(TASK MATERIAL Opens)

(* ===== verification/Runner.v ===== *)
(** * One agent step, audited

    [controller/src/runner.rs]: observe the radio, validate the request, ask the
    planner, validate its answer, obtain the authorization, execute, observe
    again, with an audit event at every stage.  The observer, the planner, the
    executor, the sweep backend and the audit sink are interfaces; they act on
    one outside world [W]. *)
From S2P Require Import Prelude Text F32 Protocol Policy Framing Planner Sdr Execution SweepPlan.

Definition AUDIT_SCHEMA_VERSION : Z := 1.
Definition MAX_AUDIT_EVENT_BYTES : Z := 32 * 1024.

Module ApprovalMode.
Inductive t := Pending | Automatic | Operator.
#[global] Instance t_eq_dec : EqDecision t.
Proof. solve_decision. Defined.
Definition as_str (self : t) : string :=
  match self with Pending => "pending" | Automatic => "automatic" | Operator => "operator" end.
End ApprovalMode.

Module RunStatus.
Inductive t := AwaitingApproval | PlannedOnly | Executed.
End RunStatus.

Module RunReport.
Record t := mk {
  status : RunStatus.t;
  plan : ValidatedPlan.t;
  execution : option ExecutionObservation.t;
  sweep : option SweepReport.t;
  next_observation : ObservationSummary.t;
}.
End RunReport.

(** What the [json!] of each audit call is built from. *)
Module AuditPayload.
Inductive t `{Json} :=
| Observation (observation : ObservationSummary.t)
| Failure (code message : string) (metadata : option Value)
| Rejection (code message : string)
| Message (message : string)
| Proposal (response : PlanResponse.t)
| Plan (plan : ValidatedPlan.t)
| ApprovalRequired
| Reason (reason : string)
| Mode (mode : string)
| Execution (execution : ExecutionObservation.t)
| Sweep (sweep_id backend : string) (backend_version elapsed_ms point_count candidate_count : Z)
    (post_execution_sdr : SdrSnapshot.t) (next_observation : ObservationSummary.t).
End AuditPayload.

Module AuditEvent.
Record t `{Json} := mk {
  schema_version : Z;
  timestamp_unix_ms : Z;
  phase : string;
  request_id : Z;
  session_generation : Z;
  payload : AuditPayload.t;
}.
Arguments mk {_}.
End AuditEvent.

(** The trait [AuditSink]. *)
Class AuditSink `{Json} (A : Type) := append : AuditEvent.t -> A -> result string unit * A.

(** ** The sinks *)
Module JsonlAuditAdapter.
Section Adapter.
Context `{Json} (to_vec : AuditEvent.t -> result string (list Z)).
(** [write_all] may fail after some of the bytes; so may [flush]. *)
Context (write_error : list Z -> list Z -> option (nat * string)).
Context (flush : list Z -> result string unit).

(** [append], over the contents of the file. *)
Definition append (event : AuditEvent.t) (file : list Z) : result string unit * list Z :=
  match to_vec event with
  | Err error => (Err error, file)
  | Ok frame =>
      if MAX_AUDIT_EVENT_BYTES <? length_z frame then
        (Err "audit event exceeds 32 KiB"%string, file)
      else
        let frame := frame ++ [NEWLINE] in
        match write_error file frame with
        | Some (written, error) => (Err error, file ++ take written frame)
        | None => (flush (file ++ frame), file ++ frame)
        end
  end.

#[global] Instance sink : AuditSink (list Z) := append.
End Adapter.
End JsonlAuditAdapter.

Module MemoryAuditAdapter.
Record t `{Json} := mk { events : list AuditEvent.t }.
Definition append `{Json} (event : AuditEvent.t) (self : t) : result string unit * t :=
  (Ok tt, mk _ (self.(events) ++ [event])).
#[global] Instance sink `{Json} : AuditSink t := append.
End MemoryAuditAdapter.

Module RunnerError.
Inductive t `{Json} :=
| Controller (error : ControllerError.t)
| Sdr (error : SdrError.t)
| Sweep (error : SweepError.t)
| Audit (error : string).

(** The [Display] of an error; [show] is the one of a JSON value. *)
Definition display `{Json} (show : Value -> string) (self : t) : string :=
  match self with
  | Controller error => "controller: " +:+ ControllerError.display error
  | Sdr error => "sdr: " +:+ SdrError.display show error
  | Sweep error => "sweep: " +:+ SweepError.display show error
  | Audit error => "audit: " +:+ error
  end.
End RunnerError.

(** ** The runner *)
Module Runner.
Section Runner.
Context `{Json} {W : Type}.
Context `{!SdrEngine W} `{!Planner W} `{!SdrActionExecutor W} `{!SweepBackend W} `{!AuditSink W}.
(** [SystemTime::now().duration_since(UNIX_EPOCH)], in milliseconds, and the
    time a sweep took. *)
Context (now : W -> result string Z) (elapsed : W -> Z).
Context (survey_gain_db sweep_point_timeout_ms : Z).

#[local] Abbreviation M := (M W RunnerError.t).

Definition audit (phase : string) (request : PlanRequest.t) (payload : AuditPayload.t) : M unit :=
  fun world =>
    match now world with
    | Err error => (Err (RunnerError.Audit error), world)
    | Ok timestamp_unix_ms =>
        let (r, world) :=
          append (AuditEvent.mk AUDIT_SCHEMA_VERSION timestamp_unix_ms phase
                    request.(PlanRequest.request_id) request.(PlanRequest.session_generation)
                    payload) world in
        (map_err RunnerError.Audit r, world)
    end.

Definition audit_sdr_failure (request : PlanRequest.t) (error : SdrError.t) : M unit :=
  audit "execution_failed" request
    (AuditPayload.Failure error.(SdrError.code) error.(SdrError.message)
       error.(SdrError.details)).

Definition audit_sweep_failure (request : PlanRequest.t) (error : SweepError.t) : M unit :=
  audit "execution_failed" request
    (AuditPayload.Failure error.(SweepError.code) error.(SweepError.message)
       error.(SweepError.details)).

(** [match call { Ok(value) => value, Err(error) => { report?; return Err(..) } }]. *)
Definition or_report {E A} (call : Prelude.M W E A) (report : E -> M unit)
    (convert : E -> RunnerError.t) : M A :=
  r ← attempt call ;
  match r with
  | Ok value => lift (Ok value)
  | Err error => report error ;; lift (Err (convert error))
  end.

(** The plans handed to the sweep engine. *)
Definition sweep_plan (sweep_id : string) (plan : ValidatedPlan.t)
    (frequencies : SweepFrequencies.t) (sample_rate_hz rf_bandwidth_hz dwell_ms : Z)
    : SweepPlan.t :=
  {| SweepPlan.sweep_id := sweep_id;
     SweepPlan.session_generation := plan.(ValidatedPlan.session_generation);
     SweepPlan.frequencies := frequencies;
     SweepPlan.sample_rate_hz := sample_rate_hz;
     SweepPlan.rf_bandwidth_hz := rf_bandwidth_hz;
     SweepPlan.settle_ms := dwell_ms;
     SweepPlan.frame_samples := 4096;
     SweepPlan.aggregate_frames := 1;
     SweepPlan.point_timeout_ms := sweep_point_timeout_ms;
     SweepPlan.detection_threshold_db := f32_of_Z 12;
     SweepPlan.gain_db := Some survey_gain_db |}.

Definition survey_plan (plan : ValidatedPlan.t)
    (start_hz stop_hz step_hz sample_rate_hz rf_bandwidth_hz dwell_ms : Z) : SweepPlan.t :=
  sweep_plan ("request-" +:+ print_u plan.(ValidatedPlan.request_id)) plan
    (SweepFrequencies.Range start_hz stop_hz step_hz) sample_rate_hz rf_bandwidth_hz dwell_ms.

Definition inspection_plan (plan : ValidatedPlan.t)
    (center_hz sample_rate_hz rf_bandwidth_hz dwell_ms : Z) : SweepPlan.t :=
  sweep_plan ("inspect-" +:+ print_u plan.(ValidatedPlan.request_id)) plan
    (SweepFrequencies.Centers [center_hz]) sample_rate_hz rf_bandwidth_hz dwell_ms.

Definition execute_sweep (request : PlanRequest.t) (plan : ValidatedPlan.t)
    (sweep : SweepPlan.t) (candidate_id : option string) : M RunReport.t :=
  report ← or_report (SweepEngine.run elapsed sweep) (audit_sweep_failure request)
             RunnerError.Sweep ;
  post_execution_sdr ← or_report Sdr.observe (audit_sdr_failure request) RunnerError.Sdr ;
  (if negb post_execution_sdr.(SdrSnapshot.online)
      || negb post_execution_sdr.(SdrSnapshot.healthy) then
     let error :=
       SdrError.new "post_execution_health"
         "SDR is not healthy after sweep execution and restoration" in
     audit_sdr_failure request error ;;
     lift (Err (RunnerError.Sdr error))
   else lift (Ok tt)) ;;
  let prior := request.(PlanRequest.observation).(ObservationSummary.health) in
  let health :=
    SdrSnapshot.planner_health post_execution_sdr prior.(HealthSummary.recognizer_available)
      prior.(HealthSummary.dropped_observations) in
  next_observation ←
    match candidate_id with
    | Some candidate_id =>
        or_report
          (lift (planner_inspection_observation report request.(PlanRequest.observation)
                   candidate_id health))
          (audit_sweep_failure request) RunnerError.Sweep
    | None => lift (Ok (planner_observation report 0 health survey_gain_db))
    end ;
  audit "execution_observation" request
    (AuditPayload.Sweep report.(SweepReport.sweep_id) report.(SweepReport.backend)
       report.(SweepReport.backend_version) report.(SweepReport.elapsed_ms)
       (length_z report.(SweepReport.points)) (length_z report.(SweepReport.candidates))
       post_execution_sdr next_observation) ;;
  lift (Ok {| RunReport.status := RunStatus.Executed;
              RunReport.plan := plan;
              RunReport.execution := None;
              RunReport.sweep := Some report;
              RunReport.next_observation := next_observation |}).

(** The request with the live health. *)
Definition with_live (request : PlanRequest.t) (live : SdrSnapshot.t) : PlanRequest.t :=
  let o := request.(PlanRequest.observation) in
  let prior := o.(ObservationSummary.health) in
  PlanRequest.mk request.(PlanRequest.protocol_version) request.(PlanRequest.request_id)
    request.(PlanRequest.session_generation) request.(PlanRequest.instruction)
    request.(PlanRequest.state)
    (ObservationSummary.mk 0
       (SdrSnapshot.planner_health live prior.(HealthSummary.recognizer_available)
          prior.(HealthSummary.dropped_observations))
       o.(ObservationSummary.candidates) o.(ObservationSummary.latest_sweep)
       o.(ObservationSummary.recognition))
    request.(PlanRequest.limits).

(** From the request to the validated plan. *)
Definition obtain_plan (request : PlanRequest.t) : M ValidatedPlan.t :=
  audit "input_observation" request
    (AuditPayload.Observation request.(PlanRequest.observation)) ;;
  or_report (lift (validate_request request))
    (fun error => audit "request_rejected" request
       (AuditPayload.Rejection error.(PolicyError.code) error.(PolicyError.message)))
    (fun error => RunnerError.Controller (ControllerError.Policy error)) ;;
  response ←
    or_report (Planner.plan request)
      (fun error => audit "planning_failed" request
         (AuditPayload.Message (PlannerError.display error)))
      (fun error => RunnerError.Controller (ControllerError.Planner error)) ;
  audit "planner_proposal" request (AuditPayload.Proposal response) ;;
  plan ←
    or_report (lift (validate_response request response))
      (fun error => audit "validation_failed" request
         (AuditPayload.Rejection error.(PolicyError.code) error.(PolicyError.message)))
      (fun error => RunnerError.Controller (ControllerError.Policy error)) ;
  audit "validated_plan" request (AuditPayload.Plan plan) ;;
  lift (Ok plan).

(** The audit of a refused authorization is best effort ([let _ = ...]). *)
Definition authorize (request : PlanRequest.t) (plan : ValidatedPlan.t)
    (approval : ApprovalMode.t) : M ExecutionAuthorization.t :=
  match approval with
  | ApprovalMode.Operator => lift (Ok (ExecutionAuthorization.by_operator plan))
  | ApprovalMode.Automatic | ApprovalMode.Pending =>
      match ExecutionAuthorization.automatic plan with
      | Ok authorization => lift (Ok authorization)
      | Err error =>
          _ ← attempt (audit "authorization_rejected" request
                         (AuditPayload.Rejection error.(SdrError.code)
                            error.(SdrError.message))) ;
          lift (Err (RunnerError.Sdr error))
      end
  end.

Definition execute_capture (request : PlanRequest.t) (plan : ValidatedPlan.t)
    (authorization : ExecutionAuthorization.t) : M RunReport.t :=
  execution ← or_report (execute plan authorization) (audit_sdr_failure request)
                RunnerError.Sdr ;
  let o := request.(PlanRequest.observation) in
  let prior := o.(ObservationSummary.health) in
  let next_observation :=
    ObservationSummary.mk 0
      (SdrSnapshot.planner_health execution.(ExecutionObservation.post_execution_sdr)
         prior.(HealthSummary.recognizer_available) prior.(HealthSummary.dropped_observations))
      o.(ObservationSummary.candidates) o.(ObservationSummary.latest_sweep)
      o.(ObservationSummary.recognition) in
  audit "execution_observation" request (AuditPayload.Execution execution) ;;
  lift (Ok {| RunReport.status := RunStatus.Executed;
              RunReport.plan := plan;
              RunReport.execution := Some execution;
              RunReport.sweep := None;
              RunReport.next_observation := next_observation |}).

(** The report of a step that executes nothing. *)
Definition not_executed (status : RunStatus.t) (request : PlanRequest.t)
    (plan : ValidatedPlan.t) : RunReport.t :=
  {| RunReport.status := status;
     RunReport.plan := plan;
     RunReport.execution := None;
     RunReport.sweep := None;
     RunReport.next_observation := request.(PlanRequest.observation) |}.

(** The last [match]; the other actions returned before ([unreachable!]). *)
Definition execute_plan (request : PlanRequest.t) (plan : ValidatedPlan.t)
    (authorization : ExecutionAuthorization.t) : M RunReport.t :=
  match plan.(ValidatedPlan.action) with
  | ProposedAction.CaptureBoundedIq _ _ _ _ _ => execute_capture request plan authorization
  | ProposedAction.SurveyBand start_hz stop_hz step_hz sample_rate_hz rf_bandwidth_hz dwell_ms =>
      execute_sweep request plan
        (survey_plan plan start_hz stop_hz step_hz sample_rate_hz rf_bandwidth_hz dwell_ms) None
  | ProposedAction.InspectCandidate candidate_id center_hz sample_rate_hz rf_bandwidth_hz
      dwell_ms =>
      execute_sweep request plan
        (inspection_plan plan center_hz sample_rate_hz rf_bandwidth_hz dwell_ms)
        (Some candidate_id)
  | _ => lift (Ok (not_executed RunStatus.PlannedOnly request plan))
  end.

Definition is_executable (action : ProposedAction.t) : bool :=
  match action with
  | ProposedAction.CaptureBoundedIq _ _ _ _ _ | ProposedAction.SurveyBand _ _ _ _ _ _
  | ProposedAction.InspectCandidate _ _ _ _ _ => true
  | _ => false
  end.

(** Everything after the validated plan. *)
Definition carry_out (request : PlanRequest.t) (plan : ValidatedPlan.t)
    (approval : ApprovalMode.t) : M RunReport.t :=
  if plan.(ValidatedPlan.approval_required) && bool_decide (approval = ApprovalMode.Pending) then
    audit "awaiting_approval" request AuditPayload.ApprovalRequired ;;
    lift (Ok (not_executed RunStatus.AwaitingApproval request plan))
  else if negb (is_executable plan.(ValidatedPlan.action)) then
    audit "planned_only" request
      (AuditPayload.Reason "no production executor for this action") ;;
    lift (Ok (not_executed RunStatus.PlannedOnly request plan))
  else
    authorization ← authorize request plan approval ;
    audit "authorized" request (AuditPayload.Mode (ApprovalMode.as_str approval)) ;;
    execute_plan request plan authorization.

Definition run_once (request : PlanRequest.t) (approval : ApprovalMode.t) : M RunReport.t :=
  live ← or_report Sdr.observe
           (fun error => audit "observation_failed" request
              (AuditPayload.Failure error.(SdrError.code) error.(SdrError.message)
                 error.(SdrError.details)))
           RunnerError.Sdr ;
  let request := with_live request live in
  plan ← obtain_plan request ;
  carry_out request plan approval.
End Runner.
End Runner.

(TASK MATERIAL Closes)

* [ACTION ITEM]: Each line of the records, from the opening one through the line holding "End RunReport.", should be restated word for word, with nothing else in the answer.

* [OUTPUT FOR THIS TASK]:
(* ===== verification/Runner.v ===== *)
(** * One agent step, audited

    [controller/src/runner.rs]: observe the radio, validate the request, ask the
    planner, validate its answer, obtain the authorization, execute, observe
    again, with an audit event at every stage.  The observer, the planner, the
    executor, the sweep backend and the audit sink are interfaces; they act on
    one outside world [W]. *)
From S2P Require Import Prelude Text F32 Protocol Policy Framing Planner Sdr Execution SweepPlan.

Definition AUDIT_SCHEMA_VERSION : Z := 1.
Definition MAX_AUDIT_EVENT_BYTES : Z := 32 * 1024.

Module ApprovalMode.
Inductive t := Pending | Automatic | Operator.
#[global] Instance t_eq_dec : EqDecision t.
Proof. solve_decision. Defined.
Definition as_str (self : t) : string :=
  match self with Pending => "pending" | Automatic => "automatic" | Operator => "operator" end.
End ApprovalMode.

Module RunStatus.
Inductive t := AwaitingApproval | PlannedOnly | Executed.
End RunStatus.

Module RunReport.
Record t := mk {
  status : RunStatus.t;
  plan : ValidatedPlan.t;
  execution : option ExecutionObservation.t;
  sweep : option SweepReport.t;
  next_observation : ObservationSummary.t;
}.
End RunReport.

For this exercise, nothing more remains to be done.